How to Build a Strong Operations Strategy for Your B2B Company

While there will always be fires to put out and short-term issues to tend to at any company, it’s essential to take a step back and focus on the bigger picture. This means looking to your business operations and creating a strategy that primes your B2B organization for success.

Entrepreneur, angel investor, and former host of the reality show, “The Profit,” Marcus Lemonis, is a seasoned pro when it comes to spotting marketing opportunities and avoiding business failure.

Download Now: Free Growth Strategy Template

He also coined “the 3 P’s of success”:

  • Process
  • People
  • Product

According to Lemonis, the 3 P’s are fundamentals that every business needs to get right. If those fundamentals aren’t in place, success will be an uphill struggle.
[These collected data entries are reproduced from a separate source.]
(* ===== verification/_CoqProject ===== *)
-Q . S2P
Prelude.v
Common.v
Frame.v
Ledger.v
Testing.v
StakingTypes.v
Staking.v
StakingCalls.v
StakingEras.v
StakingBooks.v
StakingSteps.v
StakingReach.v
StakingMock.v
StakingTests.v
StakingBenchmarks.v
Supply.v
StakingScenarios.v
StakingHistory.v
StakingClock.v
StakingSpec.v
StakingSolvency.v
StakingSettlement.v
StakingPot.v
StakingLaws.v
StakingLiveness.v
Registration.v
Dapi.v
DapiTests.v
DapiLaws.v
ValidatorSet.v
ValidatorSetTests.v
ValidatorSetBenchmarks.v
ValidatorSetLaws.v
ValidatorSetReserves.v
BlockReward.v
BlockRewardTests.v
Weights.v
Runtime.v
RuntimeLaws.v
RuntimeReach.v
RuntimeRefines.v
PalletGenesis.v
ChainSpec.v
RuntimeFlows.v
RuntimeTx.v
LocalRuntime.v
NodeCli.v
RuntimeConfig.v
RuntimeApi.v
RuntimeAuthorities.v
RuntimeBlocks.v
NodeService.v
NodeMain.v
RuntimeScenarios.v
RuntimeChains.v
RuntimeLayout.v
MockConfig.v
(* ===== verification/Common.v ===== *)
(** * Common types

    common/src/lib.rs: the identifier of projects and providers. *)

From S2P Require Export Prelude.
From Stdlib Require Export Strings.Byte.
From stdpp Require Export countable.

#[global] Instance byte_eq_dec : EqDecision Byte.byte := Byte.byte_eq_dec.
#[global] Instance byte_countable : Countable Byte.byte.
Proof.
  refine (inj_countable Byte.to_N Byte.of_N _). intros b. apply Byte.of_to_N.
Defined.

(** [struct MassbitId([u8; 36])] *)
Definition MassbitId : Type := dsig (λ bytes : list Byte.byte, length bytes = 36%nat).

#[global] Instance MassbitId_eq_dec : EqDecision MassbitId.
Proof. apply _. Defined.
#[global] Instance MassbitId_countable : Countable MassbitId.
Proof. apply _. Defined.

(** [impl Default for MassbitId] *)
Definition MassbitId_default : MassbitId := dexist (replicate 36 Byte.x01) eq_refl.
Building a robust B2B operation is all about getting those three P’s in the right place.

Business Operations Definition

Business operations are everything that happens within your company to keep it running and profitable.

In most business plans, a specific section is devoted to business operations needed to make an organization function. These include:

  • Systems
  • Equipment
  • Staffing
  • Processes

While your business model is a description of what you want to achieve, business operations are the practical execution.

Even if you already have processes in place, for the best results in your B2B company you need to be intentional about your ops and create a clear strategy that’s regularly optimized.

Functions of B2B Business Operations

Although the ins-and-outs of business operations can differ substantially depending on the industry and size of a company, most of these functions remain relevant to any type of business:

  • Maintaining efficient internal communications and striving for alignment around goals and how to reach them
  • Providing senior-level managers with the information and coaching they need
  • Continuously auditing and optimizing business processes
  • Managing budget and planning processes
  • Monitoring third-party cooperation and software integrations

If you hire a Head of Operations, these are all focus points they will need to stay on top of and continuously improve. Otherwise, these tasks can be divided between the most relevant people on your team.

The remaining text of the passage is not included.